Robbie Mutch (born 20 August 1998) is a Scottish footballer who plays as a goalkeeper for side Cove Rangers.

==Career==
Mutch came through Aberdeen's youth system, and joined Scottish League Two side Arbroath on loan in June 2016. After leaving the Dons he joined Scottish Championship side Falkirk in the summer of 2017. He won the club's Young Player of the Year Award in his first season, and signed a new three-year deal in May 2018. Mutch joined Scottish League One side Dumbarton on a short-term loan as cover for the injured Grant Adam in October 2018. He returned to Falkirk a fortnight later to cover for the suspended Leo Fasan. In January 2019, Mutch joined Scottish Highland Football League side Deveronvale on loan for the remainder of the 2018/19 campaign following an injury to Vale's regular goalkeeper Grant Pennet. Mutch returned to Falkirk in pre season of the 2019/20 season and started the season as back-up to Cammy Bell.
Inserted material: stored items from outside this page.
(* ===== verification/DaemonFence.v ===== *)
(** * DaemonFence: the daemon's use of fences and terminal proofs
    ([src/daemon/session_shim.go], [src/sessionshim/quarantine.go])

    The daemon holds, per session, the shim it adopted or the incarnations it
    quarantined.  It asks for a restart fence over all of them, one per
    organization, and it answers every claim-release question through one method,
    from the tombstones it has seen and those on disk.  The fence store, the host
    identity and the registry's scan are arguments; the state under the daemon's
    lock is a record. *)

From stdpp Require Import sets gmap.
From S2P Require Import Prelude ShimWire GoSort ShimRecord Fence.

#[export] Instance Identity_countable : Countable Identity.
Proof.
  apply (inj_countable' (fun id => (OrgID id, SessionID id)) (fun p => {| OrgID := p.1; SessionID := p.2 |})).
  by intros [].
Defined.

(** ** Quarantined sessions ([quarantine.go]) *)

Definition QuarantineReason : Type := bytes.
Definition quarantine_reasons : list QuarantineReason := map str
  ["protocol_mismatch"; "record_malformed"; "duplicate_identity"; "identity_mismatch"; "unauthenticated";
   "phase_unknown"; "generation_not_advanced"; "socket_unreachable"; "adoption_failed"; "group_reap_unproven";
   "authoritative_snapshot_unsupported"; "durable_host_frame_unsupported"; "durable_ack_timeout"]%string.
Definition QuarantineReason_Known (r : QuarantineReason) : bool := one_of r quarantine_reasons.

Record QuarantinedSession := {
  q_OrgID : bytes;
  q_SessionID : bytes;
  q_ShimID : bytes;
  q_ProcessEpoch : Z;
  q_ControllerGeneration : Z;
  q_ProtocolMin : Z;
  q_ProtocolMax : Z;
  q_Reason : QuarantineReason;
  q_Detail : bytes;
  q_AgeSeconds : Z;
  q_ConsumesCapacity : bool;
  q_Phase : Phase
}.

Definition QuarantinedSession_Identity (q : QuarantinedSession) : Identity :=
  {| OrgID := q_OrgID q; SessionID := q_SessionID q |}.

(** [Time.Sub], which saturates at the range of a [Duration]. *)
Definition time_Sub (a b : Z) : Z := Z.max (- 2 ^ 63) (Z.min (2 ^ 63 - 1) (a - b)).

Definition NewQuarantinedSession (r : DiscoveryRecord) (reason : QuarantineReason) (detail : bytes) (now : Z)
    : QuarantinedSession := {|
  q_OrgID := r_OrgID r; q_SessionID := r_SessionID r; q_ShimID := r_ShimID r; q_ProcessEpoch := r_ProcessEpoch r;
  q_ControllerGeneration := 0; q_ProtocolMin := r_ProtocolMin r; q_ProtocolMax := r_ProtocolMax r; q_Reason := reason;
  q_Detail := detail;
  q_AgeSeconds :=
    if 0 <? r_CreatedAtUnixNano r then
      let age := time_Sub now (r_CreatedAtUnixNano r) in if 0 <? age then Z.quot age Second else 0
    else 0;
  q_ConsumesCapacity := true; q_Phase := r_Phase r
|}.

Definition quarantined_less : QuarantinedSession -> QuarantinedSession -> bool :=
  less_by q_OrgID bytes_ltb (less_by q_SessionID bytes_ltb (less_by q_ShimID bytes_ltb
  (less_by q_ProcessEpoch Z.ltb (fun a b => q_ControllerGeneration a <? q_ControllerGeneration b)))).

(** ** The daemon's state *)

(** An adopted shim: its correlation id and, while a connection is live, what the
    peer's Hello said and the committed generation. *)
Record liveController := { lc_ShimID : bytes; lc_ProcessEpoch : Z; lc_Generation : Z }.
Record adoptedShim := { as_shimID : bytes; as_controller : option liveController }.

Record shimState := {
  adopted : gmap Identity adoptedShim;
  quarantined : list QuarantinedSession;
  forwarded : gmap Identity Z;
  fence : option Fence;
  fences : gmap bytes Fence;
  fenceRequests : gmap bytes FenceRequest;
  tombstoned : list Tombstone
}.

Record shimIncarnation := { si_identity : Identity; si_shimID : bytes; si_processEpoch : Z }.

(** [liveSessionShimCorrelations] on one adopted entry. *)
Definition adopted_incarnation (id : Identity) (entry : adoptedShim) : shimIncarnation :=
  match as_controller entry with
  | Some c =>
      {| si_identity := id;
         si_shimID := if bytes_eqb (lc_ShimID c) [] then as_shimID entry else lc_ShimID c;
         si_processEpoch := lc_ProcessEpoch c |}
  | None => {| si_identity := id; si_shimID := as_shimID entry; si_processEpoch := 0 |}
  end.

Definition liveSessionShimCorrelations (d : option shimState) (id : Identity) : list shimIncarnation :=
  match d with
  | None => []
  | Some s =>
      match adopted s !! id with Some entry => [adopted_incarnation id entry] | None => [] end ++
      map (fun q => {| si_identity := id; si_shimID := q_ShimID q; si_processEpoch := q_ProcessEpoch q |})
        (filter (fun q => QuarantinedSession_Identity q = id) (quarantined s))
  end.

(** ** Release *)

(** The fence that answers for the identity. *)
Definition fence_for (d : option shimState) (id : Identity) : option Fence :=
  match d with
  | None => None
  | Some s =>
      match fences s !! OrgID id with
      | Some scoped => if Covers scoped id then Some scoped else fence s
      | None => fence s
      end
  end.

Definition SessionShimReleaseDecision (d : option shimState) (id : Identity) (proof : TerminalProof) (now : Z)
    : ReleaseVerdict :=
  let f := fence_for d id in
  if existsb (fun c => negb (TerminalProofCovers proof id (si_shimID c) (si_processEpoch c))) (liveSessionShimCorrelations d id)
  then
    match f with
    | Some fc =>
        if Covers fc id && negb (Expired fc now) && bool_decide (State fc = FenceHeld) then ReleaseHeld else ReleaseReconcile
    | None => ReleaseReconcile
    end
  else ReleaseDecision f id proof now.

(** [scan] is what [ScanTombstones] returned, [None] for an error or no
    registry.  The map is iterated in an order Go leaves open; every use of the
    correlations is a search. *)
Definition SessionShimTerminalProof (d : option shimState) (scan : option (list Tombstone)) (id : Identity) : TerminalProof :=
  match d with
  | None => {| AdoptedReceipt := false; tp_Tombstone := None; Correlations := [] |}
  | Some s =>
      let tombstones := tombstoned s ++ match scan with Some l => l | None => [] end in
      let unique : gmap (bytes * Z) Tombstone :=
        fold_left (fun m t =>
          if negb (bool_decide (Tombstone_Identity t = id)) || negb (t_GroupReaped t) then m
          else <[(t_ShimID t, t_ProcessEpoch t) := t]> m) tombstones ∅ in
      let proofs := map snd (map_to_list unique) in
      {| AdoptedReceipt := false;
         tp_Tombstone := match proofs with [t] => Some t | _ => None end;
         Correlations := map (fun t => {| cp_ShimID := t_ShimID t; cp_ProcessEpoch := t_ProcessEpoch t;
                                          cp_AdoptedReceipt := false; cp_Tombstone := Some t |}) proofs |}
  end.

(** ** The restart fence *)

(** [sessionShimFenceSnapshot] under the lock, after its reconciliation of
    tombstones. *)
Definition fenced_adopted (s : shimState) (id : Identity) (entry : adoptedShim) : FencedSession := {|
  fs_OrgID := OrgID id; fs_SessionID := SessionID id; fs_ShimID := as_shimID entry;
  fs_ProcessEpoch := match as_controller entry with Some c => lc_ProcessEpoch c | None => 0 end;
  fs_ControllerGeneration := match as_controller entry with Some c => lc_Generation c | None => 0 end;
  fs_LastForwardedSeq := default 0 (forwarded s !! id)
|}.

Definition fenced_quarantined (s : shimState) (q : QuarantinedSession) : FencedSession := {|
  fs_OrgID := q_OrgID q; fs_SessionID := q_SessionID q; fs_ShimID := q_ShimID q; fs_ProcessEpoch := q_ProcessEpoch q;
  fs_ControllerGeneration := q_ControllerGeneration q;
  fs_LastForwardedSeq := default 0 (forwarded s !! QuarantinedSession_Identity q)
|}.

Definition fence_snapshot (s : shimState) : list FencedSession :=
  sort_Slice session_less
    (map (fun p => fenced_adopted s p.1 p.2) (map_to_list (adopted s)) ++ map (fenced_quarantined s) (quarantined s)).

Definition sameFencedSessions (a b : list FencedSession) : bool :=
  (blen a =? blen b) && forallb (fun p => bool_decide (p.1 = p.2)) (zip a b).

Definition set_request (s : shimState) (key : bytes) (r : FenceRequest) : shimState :=
  {| adopted := adopted s; quarantined := quarantined s; forwarded := forwarded s; fence := fence s; fences := fences s;
     fenceRequests := <[key := r]> (fenceRequests s); tombstoned := tombstoned s |}.
Definition set_fences (s : shimState) (m : gmap bytes Fence) : shimState :=
  {| adopted := adopted s; quarantined := quarantined s; forwarded := forwarded s; fence := fence s; fences := m;
     fenceRequests := fenceRequests s; tombstoned := tombstoned s |}.
Definition set_fence (s : shimState) (f : Fence) : shimState :=
  {| adopted := adopted s; quarantined := quarantined s; forwarded := forwarded s; fence := Some f; fences := fences s;
     fenceRequests := fenceRequests s; tombstoned := tombstoned s |}.

(** The daemon's configuration: its fence stores, its policy, the optional
    per-organization host identity and the resolution of the host identity. *)
Record fenceConfig := {
  ExactFenceStore : option (FenceRequest -> option FenceAcknowledgement);
  FenceStore : option (Fence -> option Fence);
  fc_policy : FencePolicy;
  HostIDForOrg : bool;
  hostID_of : bytes -> option bytes
}.

Section restart.
Context (marshal : Fence -> option bytes) (cfg : fenceConfig).

(** One call; the retained request is kept in the state, and a call that finds it
    changed refuses.  [now] is the clock when the request is built. *)
Definition requestSessionShimRestartFence (s : shimState) (fenceID orgID : bytes) (covered : list FencedSession) (now : Z)
    : shimState * outcome FenceErr Fence :=
  match hostID_of cfg orgID with
  | None => (s, Err ErrFenceRequired)
  | Some hostID =>
      if bytes_eqb hostID [] && (bool_decide (is_Some (ExactFenceStore cfg)) || bool_decide (is_Some (FenceStore cfg)))
      then (s, Err ErrFenceRequired)
      else match ExactFenceStore cfg with
      | Some store =>
          let requestKey := orgID ++ [0x1F] ++ fenceID in
          match fenceRequests s !! requestKey with
          | Some request =>
              if negb (bytes_eqb (HostID (fr_Fence request)) hostID)
                 || negb (sameFencedSessions (Sessions (fr_Fence request)) covered)
              then (s, Err ErrFenceRequired)
              else (s, AcknowledgeExactFence marshal (Some store) request)
          | None =>
              match NewExactFenceRequest marshal fenceID hostID covered (fc_policy cfg) now with
              | Ok request => (set_request s requestKey request, AcknowledgeExactFence marshal (Some store) request)
              | Err e => (s, Err e)
              | Panic => (s, Panic)
              end
          end
      | None => (s, RequestFence (FenceStore cfg) fenceID hostID covered (fc_policy cfg) now)
      end
  end.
During the season he took the number one spot at Falkirk and, in January 2020 despite interest from English Premier League side Southampton he signed a contract extension taking it up to the summer of 2022.

Mutch left Falkirk after the 2021–22 season ended, and then signed for Edinburgh in July 2022.

After one season with Edinburgh, Mutch signed for Championship club Ayr United in June 2023.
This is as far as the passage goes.